MICA
- Motto: The School of Ideas
- Founder: A. G. Krishnamurthy
- Established: 1991
- Location: Ahmedabad, Gujarat, India
- Coordinates: 23°01′05″N 72°31′56″E﻿ / ﻿23.018006°N 72.532114°E
- Interactive map of MICA
- Website: www.mica.ac.in

= MICA (institute) =

Higher education institution for Strategic Marketing and Communication skills in India

MICA, formerly MICA Foundation for communications Research and Education, is a private business school located in Ahmedabad, India. MICA has a wide range of academic offerings including residential programmes for Post Graduate Management Studies and a Fellow Programme in Management (Communication) (residential, but off campus).

==History==
MICA was established in 1991 by A. G. Krishnamurthy of Mudra Communications, as an autonomous post graduate academic institute. The main academic block was inaugurated in 1993 and MICA relocated to its current campus at Shela. It was also the year in which its first Director Binod C. Agrawal began his tenure. The first batch of PGPD program in Communications was inaugurated in 1994. Atul Tandon served as director from 2001 to 2009. Jaya Deshmukh is the current Director and CEO.

==Academics==
MICA offers various post-graduate certificate programmes in the area of strategic communication and marketing either as fully residential programmes or as online programmes. It also offers a fellow (doctoral level) programme. MICA has partnered with Emory University for data analytics, luxury marketing and consumer insight and with Michigan State University (MSU) and Northwestern University for marketing management and integrated marketing communications. MICA has three residential programmes - Post Graduate Diploma in Management (Communications) and Crafting Creative Communication. PGDM-C is the flagship programme offered by MICA.MICA also offers a doctoral program called Fellow Program in Management (FPM) ( communication).

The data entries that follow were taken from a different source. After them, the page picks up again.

(** The loop of [parseIPv6]: [ip] holds the bytes so far and [ellipsis] where the zeros go; the
    result is both, with what is left of the text.  Every round adds two bytes. *)
Fixpoint ipv6_groups (rounds : nat) (ip : list Z) (ellipsis : option nat) (s : list ascii) : option (list Z * option nat * list ascii) :=
  match rounds with
  | O => Some (ip, ellipsis, s)
  | S k =>
      let '(acc, off, rest) := hex_digits s 0 0 in
      if decide (4 < off)%nat then None
      else if decide (off = 0)%nat then None
      else match rest with
           | c :: _ =>
               if decide (c = dot) then
                 if decide (ellipsis = None /\ length ip <> 12%nat) then None
                 else if decide (16 < length ip + 4)%nat then None
                 else match parseIPv4 s with Some v4 => Some (ip ++ v4, ellipsis, []) | None => None end
               else
                 let ip := ip ++ [acc / 256; acc mod 256] in
                 if decide (c <> colon) then None
                 else match rest with
                      | _ :: d :: r =>
                          if decide (d = colon) then
                            match ellipsis with
                            | Some _ => None
                            | None => match r with
                                      | [] => Some (ip, Some (length ip), [])
                                      | _ => ipv6_groups k ip (Some (length ip)) r
                                      end
                            end
                          else ipv6_groups k ip ellipsis (d :: r)
                      | _ => None
                      end
           | [] => Some (ip ++ [acc / 256; acc mod 256], ellipsis, [])
           end
  end.

(** A zone is no part of an IP: [net.ParseIP] and [net.ParseCIDR] refuse it. *)
Definition parseIPv6 (l : list ascii) : option (list Z) :=
  if decide (byte 37 ∈ l) then None
  else
    let '(ellipsis, s) := match l with
                          | a :: b :: r => if decide (a = colon /\ b = colon) then (Some 0%nat, r) else (None, l)
                          | _ => (None, l)
                          end in
    if decide (ellipsis = Some 0%nat /\ s = []) then Some (replicate 16 0)
    else match ipv6_groups 8 [] ellipsis s with
         | Some (ip, ellipsis, []) =>
             if decide (length ip < 16)%nat then
               match ellipsis with
               | None => None
               | Some e => Some (take e ip ++ replicate (16 - length ip) 0 ++ drop e ip)
               end
             else match ellipsis with Some _ => None | None => Some ip end
         | _ => None
         end.

(** [netip.ParseAddr]: the first dot, colon or percent sign decides. *)
Fixpoint kind_of (l : list ascii) : option ascii :=
  match l with
  | [] => None
  | c :: l' => if decide (c = dot \/ c = colon \/ c = byte 37) then Some c else kind_of l'
  end.

Definition ParseAddr (s : string) : option Addr :=
  let l := chars s in
  match kind_of l with
  | Some c => if decide (c = dot) then V4 <$> parseIPv4 l else if decide (c = colon) then V6 <$> parseIPv6 l else None
  | None => None
  end.

(** [net.IP]: sixteen bytes. *)
Definition v4_prefix : list Z := replicate 10 0 ++ [255; 255].
Definition As16 (a : Addr) : list Z := match a with V4 l => v4_prefix ++ l | V6 l => l end.
Definition ParseIP (s : string) : option (list Z) := As16 <$> ParseAddr s.

Definition To4 (ip : list Z) : option (list Z) := if decide (take 12 ip = v4_prefix) then Some (drop 12 ip) else None.
Definition IsUnspecified (ip : list Z) : bool := bool_decide (ip = v4_prefix ++ [0; 0; 0; 0] \/ ip = replicate 16 0).

Definition number_of (l : list Z) : Z := foldl (fun n b => n * 256 + b) 0 l.

(** [net.dtoi], of all of [mask]. *)
Fixpoint dtoi (n : Z) (l : list ascii) : option Z :=
  match l with
  | [] => Some n
  | c :: l' => match Wire.digit_value c with
               | Some d => let n := n * 10 + d in if decide (n >= 16777215) then None else dtoi n l'
               | None => None
               end
  end.

Definition BitLen (a : Addr) : Z := match a with V4 _ => 32 | V6 _ => 128 end.

Definition ParseCIDR (s : string) : option (Addr * Z) :=
  let l := chars s in
  match index (byte 47) l with
  | None => None
  | Some i =>
      match ParseAddr (of_chars (take i l)), drop (S i) l with
      | None, _ | _, [] => None
      | Some a, mask => match dtoi 0 mask with
                        | Some n => if decide (n > BitLen a) then None else Some (a, n)
                        | None => None
                        end
      end
  end.

(** [IPNet.Contains], for an address of sixteen bytes: an IPv4 address is in no IPv6
    network, and the other way round; a network of mapped addresses counts as IPv4. *)
Definition Contains (net : Addr * Z) (ip : list Z) : bool :=
  let same a b n bits := bool_decide (Z.shiftr (number_of a) (bits - n) = Z.shiftr (number_of b) (bits - n)) in
  match net.1, To4 ip with
  | V4 base, Some x => same base x net.2 32
  | V4 _, None => false
  | V6 base, x =>
      match To4 base, x with
      | Some b, Some y => if decide (96 <= net.2) then same b y (net.2 - 96) 32 else false
      | Some _, None => if decide (96 <= net.2) then false else same base ip net.2 128
      | None, Some _ => false
      | None, None => same base ip net.2 128
      end
  end.

(** [(net.IP).String] of four bytes. *)
Definition IPv4String (l : list Z) : string :=
  match l with
  | [a; b; c; d] => of_chars (Wire.format_uint a ++ dot :: Wire.format_uint b ++ dot :: Wire.format_uint c ++ dot :: Wire.format_uint d)
  | _ => ""
  end.

Example parses_ips :
  ParseIP "8.8.8.8" = Some (v4_prefix ++ [8; 8; 8; 8]) /\ ParseIP "::ffff:1.2.3.4" = Some (v4_prefix ++ [1; 2; 3; 4]) /\
  ParseIP "2001:db8::1" = Some ([32; 1; 13; 184] ++ replicate 11 0 ++ [1]) /\ ParseIP "::" = Some (replicate 16 0) /\
  ParseIP "1:2:3:4:5:6:7::" = Some [0; 1; 0; 2; 0; 3; 0; 4; 0; 5; 0; 6; 0; 7; 0; 0].
Proof. vm_compute. auto 10. Qed.

Example refuses_ips :
  ParseIP "01.2.3.4" = None /\ ParseIP "1.2.3" = None /\ ParseIP "256.0.0.1" = None /\ ParseIP "fe80::1%eth0" = None /\
  ParseIP "1:2:3:4:5:6:7:8::" = None /\ ParseIP "1::2::3" = None /\ ParseIP ":1" = None /\ ParseIP "" = None /\ ParseIP "12345::" = None.
Proof. vm_compute. auto 10. Qed.

Example parses_cidrs : ParseCIDR "172.16.0.1/24" = Some (V4 [172; 16; 0; 1], 24) /\ ParseCIDR "10.0.0.0/33" = None /\ ParseCIDR "10.0.0.0" = None.
Proof. vm_compute. auto. Qed.

(** ** Printing and parsing *)

Definition is_byte (b : Z) : Prop := 0 <= b <= 255.

Lemma octet_format n : is_byte n -> octet (Wire.format_uint n) = Some n.
Proof.
  intros Hn. assert (H : forallb (fun k => bool_decide (octet (Wire.format_uint (Z.of_nat k)) = Some (Z.of_nat k))) (seq 0 256) = true) by (vm_compute; reflexivity).
  rewrite forallb_forall in H. specialize (H (Z.to_nat n)). rewrite Z2Nat.id in H by (unfold is_byte in Hn; lia).
  eapply bool_decide_eq_true_1. apply H. apply in_seq. unfold is_byte in Hn. lia.
Qed.

Lemma split_on_cons c l r : c ∉ l -> split_on c (l ++ c :: r) = l :: split_on c r.
Proof.
  induction l as [|x l IH]; cbn [app split_on]; intros Hc; [by destruct (decide (c = c))|]. apply not_elem_of_cons in Hc as [Hx Hl].
  destruct (decide (x = c)); [congruence|]. by rewrite IH.
Qed.

Lemma split_on_last c l : c ∉ l -> split_on c l = [l].
Proof.
  induction l as [|x l IH]; cbn [split_on]; intros Hc; [done|]. apply not_elem_of_cons in Hc as [Hx Hl]. destruct (decide (x = c)); [congruence|]. by rewrite IH.
Qed.

Lemma format_no c n : Wire.digit_value c = None -> 0 <= n -> c ∉ Wire.format_uint n.
Proof. intros Hc Hn. apply Wire.digits_no; [|done]. apply Wire.decimal_digits; [done|constructor]. Qed.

From the year 2019, MICA has also launched a new postgraduate program called the Post Graduate Diploma in Management.

==Notable faculty==

- Shailendra Raj Mehta, President and Director, MICA and Distinguished Professor for Innovation and Entrepreneurship at MICA.
- Prof Varsha Jain - Prof Jain is a AGK Mani Aiyer chair professor at MICA Ahmedabad. She's known for her research and teaching excellence. Prof Jain served as a FPM chair at the institute, and achieving AIU/ NIRF status for the institution.
- Jaya Deshmukh is the new MICA director. Appointed for a period of five years and armed with over 25 years of global experience in Business Strategy and Digital Transformation, she will replace Dr Shailendra Raj Mehta whose term ended on May 31 2024. An alumna from the first batch of MICA, Deshmukh will be the first woman to occupy the chair.